I really LOVE Cheetahs – Part3-Cheetah Breeding
The San Diego Wild Animal Park has discovered cheetah breeding to be a challenge, because the females do not show any obvious behaviors revealing their reproductive state. But they did find when males sniff areas where female cheetahs have been, they sometimes utter a unique call known as: the stutterbark. Males will emit this call again and again and again while they pace their enclosure and check out the female cheetahs in the nearby enclosures. When the females hear the calls, they don’t respond at first. But when they hear some of the males call, it seems to trigger their hormone system and turn on some special behaviors.

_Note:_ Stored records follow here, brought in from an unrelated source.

(* ===== verification/JsonValue.v ===== *)
(** * Decoding JSON documents

    What [json.Unmarshal] makes of a document: the value tree the scanner of [Json]
    drives a builder to ([parse]), and decoders into Go types on top of it.  As in
    Go, an invalid document changes nothing; a value of the wrong type is skipped and
    reported once the rest is decoded; [null] leaves what it decodes into alone;
    struct fields are found by name, exactly or else up to case folding; later
    members of an object overwrite earlier ones. *)

From S2P Require Import Prelude GoStr GoText Sql Json.

(** Numbers keep their literal, objects the order of their members. *)
Inductive json :=
| JNull
| JBool (b : bool)
| JNum (lit : string)
| JStr (s : string)
| JArr (items : list json)
| JObj (members : list (string * json)).

(** ** Strings *)

Definition hex_digit (c : ascii) : option Z :=
  let n := Z.of_nat (nat_of c) in
  if between 48 57 c then Some (n - 48)%Z
  else if between 97 102 c then Some (n - 87)%Z
  else if between 65 70 c then Some (n - 55)%Z
  else None.

(** [getu4] after the backslash and the [u]. *)
Definition getu4 (s : string) : option (Z * string) :=
  match s with
  | String a (String b (String c (String d rest))) =>
      match hex_digit a, hex_digit b, hex_digit c, hex_digit d with
      | Some a, Some b, Some c, Some d => Some (((a * 16 + b) * 16 + c) * 16 + d, rest)%Z
      | _, _, _, _ => None
      end
  | _ => None
  end.

Definition is_surrogate (r : Z) : bool := (55296 <=? r)%Z && (r <=? 57343)%Z.

(** [utf16.DecodeRune] of a valid pair. *)
Definition DecodePair (r r1 : Z) : option Z :=
  if (55296 <=? r)%Z && (r <? 56320)%Z && (56320 <=? r1)%Z && (r1 <? 57344)%Z
  then Some ((r - 55296) * 1024 + (r1 - 56320) + 65536)%Z else None.

Definition simple_escape (c : ascii) : ascii :=
  if ch c 98 then byte 8 else if ch c 102 then byte 12 else if ch c 110 then byte 10
  else if ch c 114 then byte 13 else if ch c 116 then byte 9 else c.

(** [unquote] between the quotes; [fuel] bounds the bytes read, the length is enough. *)
Fixpoint unquote_go (fuel : nat) (s : string) : string :=
  match fuel with
  | 0 => EmptyString
  | S fuel =>
      match s with
      | EmptyString => EmptyString
      | String a rest =>
          if ch a 92 then
            match rest with
            | EmptyString => EmptyString
            | String c rest =>
                if ch c 117 then
                  match getu4 rest with
                  | None => EmptyString
                  | Some (r, rest) =>
                      if is_surrogate r then
                        match rest with
                        | String x (String y rest') =>
                            match (if ch x 92 && ch y 117 then getu4 rest' else None) with
                            | Some (r1, rest'') =>
                                match DecodePair r r1 with
                                | Some r => EncodeRune r +:+ unquote_go fuel rest''
                                | None => rune_error +:+ unquote_go fuel rest
                                end
                            | None => rune_error +:+ unquote_go fuel rest
                            end
                        | _ => rune_error +:+ unquote_go fuel rest
                        end
                      else EncodeRune r +:+ unquote_go fuel rest
                  end
                else String (simple_escape c) (unquote_go fuel rest)
            end
          else
            let (r, size) := DecodeRune s in r +:+ unquote_go fuel (sdrop size s)
      end
  end.

Definition unquote (s : string) : string := unquote_go (String.length s) s.

(** ** The builder *)

Inductive frame :=
| FArr (items : list json)
| FObj (members : list (string * json)) (key : option string).

Record builder := mkBuilder { frames : list frame; lit : string; result : option json }.

(** A completed value goes to the innermost container, newest first. *)
Definition emit (v : json) (b : builder) : builder :=
  match frames b with
  | [] => mkBuilder [] "" (Some v)
  | FArr l :: fs => mkBuilder (FArr (v :: l) :: fs) "" (result b)
  | FObj l None :: fs =>
      mkBuilder (FObj l (match v with JStr k => Some k | _ => None end) :: fs) "" (result b)
  | FObj l (Some k) :: fs => mkBuilder (FObj ((k, v) :: l) None :: fs) "" (result b)
  end.

Definition push (f : frame) (b : builder) : builder := mkBuilder (f :: frames b) (lit b) (result b).

Definition pop (b : builder) : builder :=
  match frames b with
  | [] => b
  | f :: fs =>
      emit (match f with FArr l => JArr (rev l) | FObj l _ => JObj (rev l) end)
        (mkBuilder fs (lit b) (result b))
  end.

Definition set_lit (v : string) (b : builder) : builder := mkBuilder (frames b) v (result b).

Definition in_number (st : jstate) : bool :=
  match st with Neg | Digits1 | Digits0 | Dot | Dot0 | ExpE | ESign | E0 => true | _ => false end.

Definition in_string (st : jstate) : bool :=
  match st with InString | InStringEsc | InStringEscU _ => true | _ => false end.

(** A byte outside literals: brackets, separators, white space, the start of a literal. *)
Definition structural (st' : jstate) (c : ascii) (b : builder) : builder :=
  if in_number st' then set_lit (String c "") b
  else if in_string st' then set_lit "" b
  else if ch c 123 then push (FObj [] None) b
  else if ch c 91 then push (FArr []) b
  else if ch c 125 || ch c 93 then pop b
  else b.

(** The literal collected so far is reversed. *)
Definition build_step (st st' : jstate) (c : ascii) (b : builder) : builder :=
  if in_string st then
    if in_string st' then set_lit (String c (lit b)) b
    else emit (JStr (unquote (String.rev (lit b)))) b
  else if in_number st then
    if in_number st' then set_lit (String c (lit b)) b
    else structural st' c (emit (JNum (String.rev (lit b))) b)
  else match st with
  | Tru => emit (JBool true) b
  | Fals => emit (JBool false) b
  | Nul => emit JNull b
  | T | Tr | F | Fa | Fal | Nn | Nu => b
  | _ => structural st' c b
  end.

Definition finish (st : jstate) (b : builder) : option json :=
  result (if in_number st then emit (JNum (String.rev (lit b))) b else b).

Fixpoint parse_from (s : scanner) (b : builder) (src : string) : option json :=
  match src with
  | EmptyString => if jeof s then finish (stp s) b else None
  | String c src =>
      match jstep s c with
      | None => None
      | Some (s', _) => parse_from s' (build_step (stp s) (stp s') c b) src
      end
  end.

Definition parse (src : string) : option json := parse_from jstart (mkBuilder [] "" None) src.

Definition q (s : string) : string := dq +:+ s +:+ dq.
Example parse_obj : parse (" {" +:+ q "a" +:+ ": [1, -2.5e3,true,null], " +:+ q "b\u00e9\n" +:+ ":{}} ")
  = Some (JObj [("a", JArr [JNum "1"; JNum "-2.5e3"; JBool true; JNull]);
                ("b" +:+ EncodeRune 233 +:+ String (byte 10) "", JObj [])]).
Proof. reflexivity. Qed.
Example parse_num : parse "12" = Some (JNum "12"). Proof. reflexivity. Qed.
Example parse_pair : parse (q "\ud834\udd1e\ud834") = Some (JStr (EncodeRune 119070 +:+ rune_error)).
Proof. reflexivity. Qed.
Example parse_bad : parse "[1" = None. Proof. reflexivity. Qed.

(** ** Decoding into Go values *)

(** A decoder updates the value it decodes into and tells whether the types fit. *)
Definition decoder (A : Type) : Type := json → A → A * bool.

Definition dec_string : decoder string := λ v a,
  match v with JStr s => (s, true) | JNull => (a, true) | _ => (a, false) end.

Definition dec_bool : decoder bool := λ v a,
  match v with JBool b => (b, true) | JNull => (a, true) | _ => (a, false) end.

(** An integer literal out of range, or with a fraction or an exponent, does not fit. *)
Definition dec_int64 : decoder Z := λ v a,
  match v with
  | JNum l => match ParseInt l with Some n => (n, true) | None => (a, false) end
  | JNull => (a, true)
  | _ => (a, false)
  end.

(** [any]. *)
Definition dec_any : decoder json := λ v _, (v, true).

(** A struct field: its JSON name and how its value updates the struct. *)
Definition field (A : Type) : Type := string * decoder A.

Definition find_field {A} (fields : list (field A)) (name : string) : option (decoder A) :=
  match List.find (λ f, String.eqb f.1 name) fields with
  | Some f => Some f.2
  | None => option_map snd (List.find (λ f, String.eqb (fold_name f.1) (fold_name name)) fields)
  end.

Definition dec_struct {A} (fields : list (field A)) : decoder A := λ v a,
  match v with
  | JObj members =>
      fold_left (λ '(a, ok) '(k, x),
        match find_field fields k with
        | None => (a, ok)
        | Some d => let (a', ok') := d x a in (a', ok && ok')
        end) members (a, true)
  | JNull => (a, true)
  | _ => (a, false)
  end.

(** Decodes into the part of a struct that [get] reads and [set] writes. *)
Definition into {A B} (get : A → B) (set : B → A → A) (d : decoder B) : decoder A := λ v a,
  let (b, ok) := d v (get a) in (set b a, ok).

(** The elements a slice has already are decoded into, the others start from the zero
    value (elements that an earlier, shorter duplicate of the array cut off are taken to
    be gone). *)
Fixpoint dec_items {A} (zero : A) (d : decoder A) (items : list json) (old : list A) : list A * bool :=
  match items with
  | [] => ([], true)
  | x :: items =>
      let (a, ok) := d x (from_opt zero (head old)) in
      let (l, ok') := dec_items zero d items (tail old) in (a :: l, ok && ok')
  end.

Definition dec_slice {A} (zero : A) (d : decoder A) : decoder (list A) := λ v a,
  match v with
  | JArr items => dec_items zero d items a
  | JNull => ([], true)
  | _ => (a, false)
  end.

(** A pointer to a struct: [null] clears it, an object is decoded into what it points
    to. *)
Definition dec_pointer {A} (zero : A) (d : decoder A) : decoder (option A) := λ v a,
  match v with
  | JNull => (None, true)
  | _ => let (x, ok) := d v (from_opt zero a) in (Some x, ok)
  end.

(** A map from strings, every member decoded afresh; a member that does not fit is
    stored with what was decoded of it. *)
Definition dec_map {A} (zero : A) (d : decoder A) : decoder (gmap string A) := λ v m,
  match v with
  | JObj members =>
      fold_left (λ '(m, ok) '(k, x), let (a, ok') := d x zero in (<[k := a]> m, ok && ok'))
        members (m, true)
  | JNull => (∅, true)
  | _ => (m, false)
  end.

(** [json.Unmarshal]: what is decoded and whether it returns [nil]. *)
Definition Unmarshal {A} (d : decoder A) (src : string) (a : A) : A * bool :=
  match parse src with None => (a, false) | Some v => d v a end.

So they used some software to create a brand-new stutterbark that they played to the cheetahs at the Zoo’s Wild Animal Park research area. After hearing the sound of this “new male,” one of the cheetahs, Kenya, became very, very excited. She started rolling around in the grass on her back, lifted up her tail tip and wagged it, and seemed to be checking out the male cheetahs nearby. When she was placed with a male named Quando, the two of them proceeded to mate. This was good news and the first time that cheetah breeding had resulted from using a sound recording.
Afterwards, Kenya’s fecal samples were regularly checked for specific hormones to see if she was pregnant. Cheetahs are pregnant for about three months, and it looked like the breeding took. With great anticipation they monitored her reproductive state and hoped for a new cheetah cub or a litter of cubs, since cheetahs often have three to four babies at a time. Kenya did not disappoint. She produced a daughter, but because it was only a single baby, and her first cub, care-taking was a bit of a problem.